## INSTRUCTIONS TO FOLLOW
In your answer, reproduce exactly the lines from the beginning of the listing below through the one containing "- the Jamf Pro", and only those lines.

## LISTED ENTRIES
· · · · ·
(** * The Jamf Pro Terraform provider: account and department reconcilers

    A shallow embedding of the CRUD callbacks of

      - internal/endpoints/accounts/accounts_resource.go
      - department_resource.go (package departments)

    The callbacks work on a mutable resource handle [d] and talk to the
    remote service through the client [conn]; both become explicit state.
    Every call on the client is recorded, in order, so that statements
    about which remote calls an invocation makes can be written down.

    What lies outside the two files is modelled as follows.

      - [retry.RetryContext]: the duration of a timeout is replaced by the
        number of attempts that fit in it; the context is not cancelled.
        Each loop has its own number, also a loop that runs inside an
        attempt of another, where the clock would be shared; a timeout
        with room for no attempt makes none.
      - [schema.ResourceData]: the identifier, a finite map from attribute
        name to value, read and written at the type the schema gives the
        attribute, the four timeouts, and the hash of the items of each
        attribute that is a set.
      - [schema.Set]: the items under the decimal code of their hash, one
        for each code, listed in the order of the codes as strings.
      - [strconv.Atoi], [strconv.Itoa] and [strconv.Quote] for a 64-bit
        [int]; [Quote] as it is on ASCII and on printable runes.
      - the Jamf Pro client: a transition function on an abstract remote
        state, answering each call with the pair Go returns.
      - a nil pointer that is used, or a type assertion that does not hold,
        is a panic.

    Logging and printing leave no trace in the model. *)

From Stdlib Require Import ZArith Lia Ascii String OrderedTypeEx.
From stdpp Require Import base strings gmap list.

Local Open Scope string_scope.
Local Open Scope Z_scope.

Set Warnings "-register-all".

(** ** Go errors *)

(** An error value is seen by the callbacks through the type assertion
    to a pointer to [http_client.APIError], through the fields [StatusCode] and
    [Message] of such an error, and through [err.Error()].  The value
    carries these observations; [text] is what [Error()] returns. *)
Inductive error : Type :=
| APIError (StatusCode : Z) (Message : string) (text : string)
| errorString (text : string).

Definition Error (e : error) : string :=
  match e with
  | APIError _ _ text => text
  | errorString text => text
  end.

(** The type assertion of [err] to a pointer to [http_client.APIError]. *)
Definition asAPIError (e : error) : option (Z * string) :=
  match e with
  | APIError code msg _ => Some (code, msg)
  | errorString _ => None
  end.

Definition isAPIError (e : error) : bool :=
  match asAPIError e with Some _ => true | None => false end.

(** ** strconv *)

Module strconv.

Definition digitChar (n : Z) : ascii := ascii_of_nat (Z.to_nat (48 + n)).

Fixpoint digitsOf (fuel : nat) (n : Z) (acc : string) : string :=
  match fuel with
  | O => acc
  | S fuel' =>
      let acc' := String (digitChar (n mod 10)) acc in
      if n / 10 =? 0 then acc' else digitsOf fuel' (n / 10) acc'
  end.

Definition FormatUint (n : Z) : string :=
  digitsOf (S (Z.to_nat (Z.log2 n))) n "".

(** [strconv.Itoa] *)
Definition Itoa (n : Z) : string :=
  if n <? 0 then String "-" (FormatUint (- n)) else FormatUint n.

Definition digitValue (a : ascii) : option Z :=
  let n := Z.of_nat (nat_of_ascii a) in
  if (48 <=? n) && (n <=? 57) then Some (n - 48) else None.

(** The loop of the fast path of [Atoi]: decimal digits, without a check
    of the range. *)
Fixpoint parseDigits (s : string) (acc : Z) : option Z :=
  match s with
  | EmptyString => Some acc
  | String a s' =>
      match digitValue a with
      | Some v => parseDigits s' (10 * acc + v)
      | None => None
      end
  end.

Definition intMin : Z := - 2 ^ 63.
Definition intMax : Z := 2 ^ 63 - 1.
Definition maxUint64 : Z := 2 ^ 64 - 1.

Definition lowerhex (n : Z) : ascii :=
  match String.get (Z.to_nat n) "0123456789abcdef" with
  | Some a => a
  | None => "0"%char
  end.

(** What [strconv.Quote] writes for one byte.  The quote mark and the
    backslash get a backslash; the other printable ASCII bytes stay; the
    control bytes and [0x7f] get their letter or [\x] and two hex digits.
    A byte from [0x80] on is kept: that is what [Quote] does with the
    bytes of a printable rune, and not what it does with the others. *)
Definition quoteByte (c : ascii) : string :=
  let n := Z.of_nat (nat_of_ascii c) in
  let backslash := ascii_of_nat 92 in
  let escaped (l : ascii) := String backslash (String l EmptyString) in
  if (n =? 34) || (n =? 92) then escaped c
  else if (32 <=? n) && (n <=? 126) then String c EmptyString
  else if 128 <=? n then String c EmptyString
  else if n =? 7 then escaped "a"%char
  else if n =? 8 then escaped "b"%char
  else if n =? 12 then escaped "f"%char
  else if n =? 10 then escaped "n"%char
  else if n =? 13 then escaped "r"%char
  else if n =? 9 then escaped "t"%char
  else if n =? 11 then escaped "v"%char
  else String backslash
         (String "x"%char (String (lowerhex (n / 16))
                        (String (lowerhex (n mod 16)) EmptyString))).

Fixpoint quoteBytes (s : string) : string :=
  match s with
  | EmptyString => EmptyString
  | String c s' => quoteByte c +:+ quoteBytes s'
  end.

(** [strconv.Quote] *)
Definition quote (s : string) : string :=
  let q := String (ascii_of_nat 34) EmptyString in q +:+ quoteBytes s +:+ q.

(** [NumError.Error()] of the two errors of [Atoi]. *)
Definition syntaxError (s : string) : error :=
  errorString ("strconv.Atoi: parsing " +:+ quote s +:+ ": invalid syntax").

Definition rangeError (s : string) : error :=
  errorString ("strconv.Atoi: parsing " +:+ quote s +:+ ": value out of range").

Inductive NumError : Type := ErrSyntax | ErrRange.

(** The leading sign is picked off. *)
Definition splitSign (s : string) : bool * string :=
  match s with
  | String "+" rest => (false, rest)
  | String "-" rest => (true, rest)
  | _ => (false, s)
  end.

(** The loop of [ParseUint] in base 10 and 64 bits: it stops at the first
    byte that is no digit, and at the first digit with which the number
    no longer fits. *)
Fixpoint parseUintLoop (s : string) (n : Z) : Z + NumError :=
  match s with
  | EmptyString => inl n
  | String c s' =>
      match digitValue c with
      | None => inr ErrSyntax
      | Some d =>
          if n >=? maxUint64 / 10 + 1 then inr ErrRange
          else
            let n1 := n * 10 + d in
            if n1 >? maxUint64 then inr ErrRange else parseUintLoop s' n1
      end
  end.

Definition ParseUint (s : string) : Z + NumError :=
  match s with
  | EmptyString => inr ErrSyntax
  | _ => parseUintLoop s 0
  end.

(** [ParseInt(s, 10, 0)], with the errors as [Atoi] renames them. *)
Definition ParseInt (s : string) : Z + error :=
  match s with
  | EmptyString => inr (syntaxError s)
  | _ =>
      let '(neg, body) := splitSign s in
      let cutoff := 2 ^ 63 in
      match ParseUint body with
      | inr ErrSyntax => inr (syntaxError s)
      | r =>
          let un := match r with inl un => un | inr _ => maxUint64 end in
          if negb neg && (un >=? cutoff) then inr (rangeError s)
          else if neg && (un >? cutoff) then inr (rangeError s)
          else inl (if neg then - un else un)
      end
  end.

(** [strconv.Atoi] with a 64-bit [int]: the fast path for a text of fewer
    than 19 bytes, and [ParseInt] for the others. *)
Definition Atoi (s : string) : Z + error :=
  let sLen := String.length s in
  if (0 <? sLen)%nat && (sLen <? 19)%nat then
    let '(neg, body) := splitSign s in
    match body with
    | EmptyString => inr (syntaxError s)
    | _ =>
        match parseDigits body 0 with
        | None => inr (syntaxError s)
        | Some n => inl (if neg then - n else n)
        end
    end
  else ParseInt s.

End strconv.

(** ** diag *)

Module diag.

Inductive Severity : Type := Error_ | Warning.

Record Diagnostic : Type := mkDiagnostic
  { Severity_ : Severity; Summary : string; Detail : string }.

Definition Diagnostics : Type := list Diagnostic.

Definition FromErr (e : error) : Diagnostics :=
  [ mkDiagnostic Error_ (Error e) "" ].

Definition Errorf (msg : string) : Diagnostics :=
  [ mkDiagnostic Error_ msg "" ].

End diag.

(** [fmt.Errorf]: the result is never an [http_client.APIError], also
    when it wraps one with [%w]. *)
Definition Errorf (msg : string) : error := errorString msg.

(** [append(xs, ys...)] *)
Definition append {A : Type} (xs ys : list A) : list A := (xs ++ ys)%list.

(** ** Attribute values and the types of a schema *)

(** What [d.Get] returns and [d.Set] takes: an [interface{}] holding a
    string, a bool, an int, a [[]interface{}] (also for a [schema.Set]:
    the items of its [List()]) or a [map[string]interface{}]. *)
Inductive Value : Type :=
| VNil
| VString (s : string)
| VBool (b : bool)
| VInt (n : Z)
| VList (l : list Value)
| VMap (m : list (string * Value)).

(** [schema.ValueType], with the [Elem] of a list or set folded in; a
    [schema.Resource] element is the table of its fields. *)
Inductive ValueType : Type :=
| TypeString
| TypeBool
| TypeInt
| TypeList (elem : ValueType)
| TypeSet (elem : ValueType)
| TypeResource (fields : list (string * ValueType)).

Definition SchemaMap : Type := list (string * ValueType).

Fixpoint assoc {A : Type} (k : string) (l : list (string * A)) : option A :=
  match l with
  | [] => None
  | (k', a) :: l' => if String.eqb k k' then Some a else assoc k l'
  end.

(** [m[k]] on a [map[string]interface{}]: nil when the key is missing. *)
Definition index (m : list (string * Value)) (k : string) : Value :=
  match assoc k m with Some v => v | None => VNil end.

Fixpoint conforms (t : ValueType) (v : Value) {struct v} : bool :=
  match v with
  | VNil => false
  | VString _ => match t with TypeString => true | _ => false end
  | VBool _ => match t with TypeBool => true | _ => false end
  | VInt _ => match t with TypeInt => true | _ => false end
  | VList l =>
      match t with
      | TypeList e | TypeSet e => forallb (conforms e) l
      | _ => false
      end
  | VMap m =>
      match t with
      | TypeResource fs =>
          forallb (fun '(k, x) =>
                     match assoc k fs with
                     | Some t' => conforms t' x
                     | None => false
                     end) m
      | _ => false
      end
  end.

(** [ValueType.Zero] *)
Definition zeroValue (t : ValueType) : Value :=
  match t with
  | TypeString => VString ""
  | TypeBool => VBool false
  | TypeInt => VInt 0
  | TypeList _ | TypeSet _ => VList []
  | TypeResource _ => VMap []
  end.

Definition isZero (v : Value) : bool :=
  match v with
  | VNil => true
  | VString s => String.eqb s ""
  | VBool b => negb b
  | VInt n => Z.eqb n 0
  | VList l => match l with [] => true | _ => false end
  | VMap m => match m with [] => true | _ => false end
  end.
· · · · ·
## OUTPUT FOR THIS EXERCISE
(** * The Jamf Pro Terraform provider: account and department reconcilers

    A shallow embedding of the CRUD callbacks of

      - internal/endpoints/accounts/accounts_resource.go
      - department_resource.go (package departments)

    The callbacks work on a mutable resource handle [d] and talk to the
    remote service through the client [conn]; both become explicit state.
    Every call on the client is recorded, in order, so that statements
    about which remote calls an invocation makes can be written down.

    What lies outside the two files is modelled as follows.

      - [retry.RetryContext]: the duration of a timeout is replaced by the
        number of attempts that fit in it; the context is not cancelled.
        Each loop has its own number, also a loop that runs inside an
        attempt of another, where the clock would be shared; a timeout
        with room for no attempt makes none.
      - [schema.ResourceData]: the identifier, a finite map from attribute
        name to value, read and written at the type the schema gives the
        attribute, the four timeouts, and the hash of the items of each
        attribute that is a set.
      - [schema.Set]: the items under the decimal code of their hash, one
        for each code, listed in the order of the codes as strings.
      - [strconv.Atoi], [strconv.Itoa] and [strconv.Quote] for a 64-bit
        [int]; [Quote] as it is on ASCII and on printable runes.
      - the Jamf Pro client: a transition function on an abstract remote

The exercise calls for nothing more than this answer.